Scientific classification
- Kingdom: Plantae
- Clade: Embryophytes
- Clade: Tracheophytes
- Clade: Spermatophytes
- Clade: Angiosperms
- Clade: Eudicots
- Order: Proteales
- Family: Proteaceae
- Genus: Grevillea
- Species: G. candicans
- Binomial name: Grevillea candicans C.A.Gardner

= Grevillea candicans =

- Genus: Grevillea
- Species: candicans
- Authority: C.A.Gardner
- Conservation status: P3

Species of plant endemic to Western Australia

Grevillea candicans is a species of flowering plant in the family Proteaceae and is endemic to the south-west of Western Australia. It is a bushy shrub with pinnately-divided leaves with sharply-pointed linear lobes, and cream-coloured flowers.

==Description==
Grevillea candicans is a bushy shrub that typically grows to a height of 1–3 m. Its leaves are pinnately divided, 80–240 mm long, with two to seven erect, sharply pointed, linear lobes 40–180 mm long and 0.7–1 mm wide with the edges turned under.
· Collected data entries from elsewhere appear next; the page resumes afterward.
(* ===== verification/RouterRun.v ===== *)
(** * What a running router keeps

    The invariants of the router as one interface: an invariant that each write
    of the router keeps is kept by every operation, whatever the other threads
    do in between.  Instances: the retained history, the catalog, the fences and
    the session; conjunctions of instances. *)
From S2P Require Import Prelude.
From S2P Require Import Ids.
From S2P Require Import Outcome.
From S2P Require Import Limits.
From S2P Require Import Clock.
From S2P Require Import Catalog.
From S2P Require Import Request.
From S2P Require Import Candidate.
From S2P Require Import Authority.
From S2P Require Import Decision.
From S2P Require Import RouterState.
From S2P Require Import RouterMutation.
From S2P Require Import Providers.
From S2P Require Import RouterRoute.
From S2P Require Import RouterLiveness.
From S2P Require Import RouterDispatch.
From S2P Require Import Persistence.
From S2P Require Import FileStore.
From S2P Require Import RouterPersist.

(** ** The catalog, which routing does not write *)

Definition catalog_of (s : CanonicalState) :=
  (cs_models s, cs_providers s, cs_backends s, cs_fenced_boots s, cs_model_watermark s, cs_backend_watermark s,
   (cs_index_by_model s, cs_index_by_provider s, cs_index_by_trust s), session s).
Definition same_catalog (s s' : CanonicalState) : Prop := catalog_of s' = catalog_of s.

#[export] Instance same_catalog_preorder : PreOrder same_catalog.
Proof. split; [done|]. unfold same_catalog. intros s1 s2 s3. congruence. Qed.

Lemma note_tenant_catalog tenant s : same_catalog s (note_tenant tenant s).
Proof. unfold note_tenant. by destruct (valid _). Qed.

Lemma count_rejection_catalog tenant n s : same_catalog s (count_rejection tenant n s).
Proof. unfold count_rejection, note_tenant. by destruct (valid _). Qed.

Lemma change_retained_catalog id f s : same_catalog s (change_retained id f s).
Proof. unfold change_retained. by destruct (cs_routes s !! id). Qed.

Lemma evict_history_catalog s : same_catalog s (evict_history s).
Proof. unfold evict_history. by destruct (evict _ _ _). Qed.

Lemma evicted_catalog s : same_catalog s (evicted s).
Proof. unfold evicted. destruct (_ <=? _); [apply evict_history_catalog|done]. Qed.

Lemma commit_record_catalog p winner permitted a d s ids :
  same_catalog s (commit_record p winner permitted a d s ids).1.2.
Proof.
  unfold commit_record. destruct (allocate_id RouteDecisionTag ids) as [id ids1].
  destruct (finalize_decision s id d). destruct (allocate_id RoutePlanTag ids1).
  unfold retain_record. cbv zeta. by destruct (cs_routes (update_field _ _ _) !! id).
Qed.

Lemma set_winner_catalog p winner e r s : same_catalog s (set_winner p winner e r s).
Proof. unfold set_winner. etrans; [|apply note_tenant_catalog]. done. Qed.

Lemma commit_route_catalog pass p explanation permitted d s ids :
  same_catalog s (commit_route pass p explanation permitted d s ids).1.2.
Proof.
  unfold commit_route. destruct (cs_shutting_down s); [done|]. destruct (_ || _); [done|].
  pose proof (commit_record_catalog p (rx_winner explanation) permitted (de_authority d) d (evicted s) ids) as H.
  destruct (commit_record _ _ _ _ _ _ ids) as [[[d' current] s'] ids']. cbn [fst snd] in *.
  etrans; [apply evicted_catalog|]. etrans; [exact H|]. etrans; [|apply set_winner_catalog]. done.
Qed.

Lemma commit_fallback_catalog pass p winner permitted d s ids :
  same_catalog s (commit_fallback pass p winner permitted d s ids).1.2.
Proof.
  unfold commit_fallback. destruct (cs_shutting_down s); [done|]. destruct (_ || _); [done|].
  pose proof (commit_record_catalog p winner permitted (de_authority d) d (evict_history s) ids) as H.
  destruct (commit_record _ _ _ _ _ _ ids) as [[[d' current] s'] ids']. cbn [fst snd] in *.
  etrans; [apply evict_history_catalog|]. etrans; [exact H|]. etrans; [|apply set_winner_catalog]. done.
Qed.

Lemma record_dispatch_catalog id pass record s ids : same_catalog s (record_dispatch id pass record s ids).1.2.
Proof.
  unfold record_dispatch. destruct (cs_routes s !! id); [|done]. destruct (_ || _); [done|].
  destruct (allocate_id DispatchTag ids) as [dispatch_id ids']. cbn [fst snd].
  etrans; [apply (change_retained_catalog id (mark_dispatched dispatch_id))|done].
Qed.

Lemma record_completion_catalog c s : same_catalog s (record_completion c s).2.
Proof.
  unfold record_completion. destruct (completed_decision c s) as [id|]; [|done].
  destruct (cs_routes s !! id); [|done]. destruct (_ != _); [done|]. cbn [snd].
  etrans; [apply (change_retained_catalog id (mark_completed (completes c)))|].
  by destruct (cs_dispatches _ !! id).
Qed.

(** ** Invariants of the catalog *)

Class CatalogPredicate (P : CanonicalState -> Prop) : Prop :=
  catalog_frame : forall s s', same_catalog s s' -> P s -> P s'.

Section CatalogPredicate.
Context (P : CanonicalState -> Prop) `{!CatalogPredicate P}.

#[export] Instance catalog_routing : RoutingInvariant (fun s _ => P s).
Proof.
  split; [done| |].
  - intros pass p e n d s ids. pose proof (commit_route_catalog pass p e n d s ids) as H.
    destruct (commit_route pass p e n d s ids) as [[? ?] ?]. by apply catalog_frame.
  - intros tenant n s _. apply catalog_frame, count_rejection_catalog.
Qed.

#[export] Instance catalog_dispatch : DispatchInvariant (fun s _ => P s).
Proof.
  split; [apply _| | | | |].
  - intros id f s _. apply catalog_frame, change_retained_catalog.
  - intros c s _. by apply catalog_frame.
  - intros id pass record s ids. pose proof (record_dispatch_catalog id pass record s ids) as H.
    destruct (record_dispatch id pass record s ids) as [[? ?] ?]. by apply catalog_frame.
  - intros pass p winner n d s ids. pose proof (commit_fallback_catalog pass p winner n d s ids) as H.
    destruct (commit_fallback pass p winner n d s ids) as [[? ?] ?]. by apply catalog_frame.
  - intros c s _. apply catalog_frame, record_completion_catalog.
Qed.
End CatalogPredicate.

(** ** Conjunctions *)

Section Both.
Context (I J : CanonicalState -> Allocator -> Prop).
Let both : CanonicalState -> Allocator -> Prop := fun s ids => I s ids /\ J s ids.

#[export] Instance both_routing : RoutingInvariant I -> RoutingInvariant J -> RoutingInvariant both.
Proof.
  intros HI HJ. split.
  - intros s ids ids' Hle [H1 H2]. split; by apply (rising_keeps s ids).
  - intros pass p e n d s ids [H1 H2].
    pose proof (commit_route_keeps pass p e n d s ids H1) as K1. pose proof (commit_route_keeps pass p e n d s ids H2).
    destruct (commit_route pass p e n d s ids) as [[? ?] ?]. by split.
  - intros tenant n s ids [H1 H2]. split; by apply count_rejection_keeps.
Qed.

#[export] Instance both_dispatch : DispatchInvariant I -> DispatchInvariant J -> DispatchInvariant both.
Proof.
  intros HI HJ. split; [apply _| | | | |].
  - intros id f s ids [H1 H2]. split; by apply change_retained_keeps.
  - intros c s ids [H1 H2]. split; by apply count_keeps.
  - intros id pass record s ids [H1 H2]. pose proof (record_dispatch_keeps id pass record s ids H1) as K1.
    pose proof (record_dispatch_keeps id pass record s ids H2).
    destruct (record_dispatch id pass record s ids) as [[? ?] ?]. by split.
  - intros pass p winner n d s ids [H1 H2]. pose proof (commit_fallback_keeps pass p winner n d s ids H1) as K1.
    pose proof (commit_fallback_keeps pass p winner n d s ids H2).
    destruct (commit_fallback pass p winner n d s ids) as [[? ?] ?]. by split.
  - intros c s ids [H1 H2]. split; by apply record_completion_keeps.
Qed.
End Both.

(** ** Invariants of every operation *)

Class RouterInvariant (I : CanonicalState -> Allocator -> Prop) : Prop := {
  router_dispatch :: DispatchInvariant I;
  perform_keeps request now s ids : I s ids -> I (snd (perform request now s)) ids
}.

#[export] Instance both_router I J : RouterInvariant I -> RouterInvariant J -> RouterInvariant (fun s ids => I s ids /\ J s ids).
Proof. intros HI HJ. split; [apply _|]. intros request now s ids [H1 H2]. split; by apply perform_keeps. Qed.

#[export] Instance history_router : RouterInvariant history_inv.
Proof. split; [apply _|]. intros request now s ids. apply (run_calls_history [(request, now)]). Qed.

#[export] Instance wf_catalog : CatalogPredicate router_wf.
Proof. intros s s' [= E1 E2 E3 E4 E5 E6 E7 E8 E9]. by apply wf_frame. Qed.
#[export] Instance wf_router : RouterInvariant (fun s _ => router_wf s).
Proof. split; [apply _|]. intros request now s _. apply perform_wf. Qed.

#[export] Instance retired_catalog id boot : CatalogPredicate (fun s => retired_boot s id boot).
Proof. intros s s' [= E1 E2 E3 E4 E5 E6 E7 E8 E9]. unfold retired_boot. by rewrite (is_fenced_same s s'), E3. Qed.
#[export] Instance retired_router id boot : RouterInvariant (fun s _ => retired_boot s id boot).
Proof. split; [apply _|]. intros request now s _. apply retired_boot_steps, perform_catalog. Qed.

#[export] Instance running_catalog : CatalogPredicate cs_running.
Proof. intros s s' [=]. congruence. Qed.
#[export] Instance running_router : RouterInvariant (fun s _ => cs_running s).
Proof.
  split; [apply _|]. intros request now s _. pose proof (perform_session request now s) as [= E1 E2 E3 E4 E5]. by rewrite E2.
Qed.

(** ** The durable state of a running router *)

Section Files.
Context {E : Type} `{HasFiles E} (clock : Call E UnixMillis) (I : CanonicalState -> Allocator -> Prop).

Lemma on_files_keeps {A} (f : FileSystem -> A * FileSystem) : keeps (E := E) I (fun _ => True) (on_files f).
Proof. by apply keeps_ask. Qed.

Lemma save_keeps path : keeps I (fun _ => True) (save clock path).
Proof.
  unfold save, export_persistent_state. keep; [|apply on_files_keeps].
  by apply keeps_locked_ids.
Qed.

(** A running router refuses to import. *)
Lemma import_install_running c s ids :
  cs_running s = true -> import_install c s ids = ((import_install c s ids).1.1, s, ids).
Proof. intros Hr. unfold import_install. by rewrite Hr. Qed.

Lemma load_keeps path :
  (forall s ids, I s ids -> cs_running s = true) -> keeps I (fun _ => True) (load (E := E) path).
Proof.
  intros Hr. unfold load, import_persistent_state. keep; [apply on_files_keeps|].
  apply keeps_locked_ids. intros s ids HI. rewrite import_install_running by eauto. by split.
Qed.
End Files.
(* ===== verification/Coordinator.v ===== *)
(** * The reference coordinator ([reference/coordinator.hpp], [reference/coordinator.cpp])

    One process hosts a router and serves framed connections: what a frame or a
    control-plane request does to the router and to the coordinator's own maps,
    what is answered, and how a dispatch reaches a worker.

    The coordinator's own data, its connections and the files are the
    environment of the router's computations.  The handling of one frame is one
    computation: other threads act on the router between its critical sections,
    as everywhere, and on the coordinator's data while a dispatch waits. *)
From S2P Require Import Prelude.
From S2P Require Import Ids.
From S2P Require Import Outcome.
From S2P Require Import Limits.
From S2P Require Import Clock.
From S2P Require Import Codec.
From S2P Require Import Capability.
From S2P Require Import Evidence.
From S2P Require Import Catalog.
From S2P Require Import Request.
From S2P Require Import Candidate.
From S2P Require Import Policy.
From S2P Require Import Authority.
From S2P Require Import Decision.
From S2P Require Import RouteReport.
From S2P Require Import RouterState.
From S2P Require Import PersistRecords.
From S2P Require Import Persistence.
From S2P Require Import FileStore.
From S2P Require Import RouterMutation.
From S2P Require Import Providers.
From S2P Require Import RouterRoute.
From S2P Require Import RouterDispatch.
From S2P Require Import RouterInspect.
From S2P Require Import RouterSnapshot.
From S2P Require Import Frame.
From S2P Require Import Transport.
From S2P Require Import WireRecords.
From S2P Require Import WireMessages.
From S2P Require Import RouterPersist.
From S2P Require Import ReferenceProfiles.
The lower surface of the leaves has two hairy grooves. The flowers are arranged in leaf axils and on the ends of branchlets in cylindrical groups 140–210 mm long, and are cream-coloured, the pistil 27–30 mm long and glabrous. Flowering mostly occurs from August to November and the fruit is a glabrous follicle 22–26 mm long.

==Taxonomy==
Grevillea candicans was first formally described in 1942 by Charles Gardner in the Journal of the Royal Society of Western Australia from specimens collected by William Blackall. The specific epithet (candicans) means "becoming white or whitish".

==Distribution and habitat==
This grevillea grows in sandy soil in open shrubland or woodland from near Geraldton to the Murchison River with an isolated population east of Dalwallinu, in the Avon Wheatbelt, Geraldton Sandplains and Yalgoo biogeographic regions of south-western Western Australia.

==Conservation status==
Grevillea candicans has been listed as vulnerable on the IUCN Red List of Threatened Species as it has an estimated extent of occurrence (EOO) of less than 12000 km2, a severely fragmented range and a population decline of greater than 30% within the past three generations (75 years) due to habitat clearing for roads and agriculture. Current major threats to this species include the clearance of road verges where the species is found and weed invasion.

It is also listed as priority three by the Government of Western Australia Department of Biodiversity, Conservation and Attractions, meaning that it is poorly known and known from only a few locations but is not under imminent threat.